藤原大祐×奥平大兼×宮世琉弥、『恋する母たち』のフレッシュな注目株 息子たちの行方はいかに?

 木村佳乃、吉田羊、仲里依紗が、イケない恋の深みにハマる金曜ドラマ『恋する母たち』(TBS系)。危険な関係に揺れる3人の母たちと共に目が離せないのが、3人の息子たちを演じる藤原大祐、奥平大兼、宮世琉弥。今年度で17歳を迎える同学年の彼らは、ともに役者道を走り出したばかりのフレッシュな注目株だ。

藤原大祐(ふじわら たいゆ)

 石渡杏(木村佳乃)の息子・研を演じるのは藤原大祐。研は、家族を置いて失踪した父を憎みながらも、母の幸せを願う心優しい青年。ピュアでまっすぐな研だけに、杏と斉木(小泉孝太郎)の仲を知り「キモいよ」と言い放つ姿には、胸がギュッと締め付けられた。その後、置き手紙を残して家を出た研だったが、なんとか誤解が解けて帰宅。とはいえ杏とは複雑な関係が続いており、ふたたび微笑ましい母子関係に戻ってほしいと願うばかりだ。

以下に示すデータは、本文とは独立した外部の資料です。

(* ===== verification/MultiAgent.v ===== *)
(** * Multi-agent collaboration (src/src/multi_agent: arbitrator.py,
    protocol_validator.py, demo_flow.py)

    Conflict arbitration, the message protocol, and the demo flows that compose
    the protocol validator, the dispatcher, the callbacks, the shared memory and
    the arbitrator.  [repr] is the interpreter's text of a value. *)
From Stdlib Require Import Floats.SpecFloat.
From S2P Require Import Prelude PyFloat PyValue Persistence PySort PyFormat Messaging SharedMemory Dispatcher.
Local Open Scope Z_scope.

(** ** Arbitration *)
Record ArbitrationCandidate := mkCandidate {
  ac_role : string;
  ac_result : pyval;
  ac_confidence : float;
  ac_priority : Z;
  ac_evidence : list string;
}.

Record ArbitrationDecision := mkDecision {
  ad_status : string;
  ad_selected_role : string;
  ad_result : pyval;
  ad_rationale : string;
  ad_evidence_chain : list string;
}.

Module Arbitrator.

(** [key=lambda item: (item.priority, -item.confidence, item.role)] *)
Definition before : ArbitrationCandidate → ArbitrationCandidate → bool :=
  PySort.lex (PySort.on ac_priority PySort.Zlt)
    (PySort.lex (PySort.on (λ c, SFopp (ac_confidence c)) PyFloat.lt) (PySort.on ac_role PySort.strlt)).

Definition needs_human (best second : ArbitrationCandidate) : bool :=
  let same_priority := ac_priority best =? ac_priority second in
  let confidence_gap := SFabs (PyFloat.sub (ac_confidence best) (ac_confidence second)) in
  let conflicting_result := negb (Py.eq (ac_result best) (ac_result second)) in
  same_priority && conflicting_result && PyFloat.lt confidence_gap (PyFloat.ratio 1 10).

 藤原は、中学時代に竹下通り片道で4回スカウトされた過去を持つ生粋の美少年。「栄光ゼミナール」の広告を見て、「この可愛すぎる少年は誰!?」と思わず検索したのは、きっと筆者だけではないはず。最近では、『おじさんはカワイイものがお好き。』(読売テレビ・日本テレビ系)に主人公・小路三貴(眞島秀和)の甥・仁井真純役で出演し、その愛らしさが話題に。まるで少女漫画から飛び出してきたかのようなクリクリとした瞳と溢れ出る純粋さは、“カワイイ”がキーワードの物語にぴたりとマッチし、物語を華やかに彩った。

 特技はジャズピアノと英会話、また『恋する母たち』の制作発表会見に、ピシッと足を揃えて姿勢よく臨む姿も印象的だった藤原。上品さと天使のような笑顔を武器に、今後も様々な役柄を通して、視聴者の心を癒やしてくれるに違いない。

奥平大兼(おくだいら だいけん)

 部下・赤坂(磯村勇斗)とのキスシーンを、夫・シゲオ(矢作兼)が目撃するという鳥肌モノの修羅場を迎えた林優子(吉田羊)の息子・大介を演じるのは奥平大兼。第5話では、シゲオと血縁関係がないことが明らかとなり、さらには優子に「石渡研が好きなんだ」と打ち明けるという衝撃の展開へ。研から離れるために与論島に向かった大介だが、自分の感情を受け入れてくれた母にこぼした柔らかい笑顔に、なんだかホッとした。

 奥平は、今年7月に公開された長澤まさみ主演映画『MOTHER マザー』で役者デビューしたばかりの新星。同作では、自堕落な母親に振り回されながらも、共依存から抜け出せない少年の心情を、目付き、息づかい、些細な仕草、歩き方など、体すべてで表現した。デビュー作とは思えない圧倒的な芝居を見せ、制作発表記者会見では今回、母親役を演じる吉田に「すごい人が出てきたと本当に感動した」と言わしめた逸材。本作でも、息子にどう接していいかわからない母親との微妙な距離感を自然体で作り上げている。

 奥平の魅力は、17歳とは思えない大人っぽさと、どこかミステリアスな雰囲気。そしてなにより、そこに居るだけで画が引き締まるような抜群の存在感。演技力は確かなだけに、ここからどんな役者へと進化を遂げるのか、楽しみでたまらない。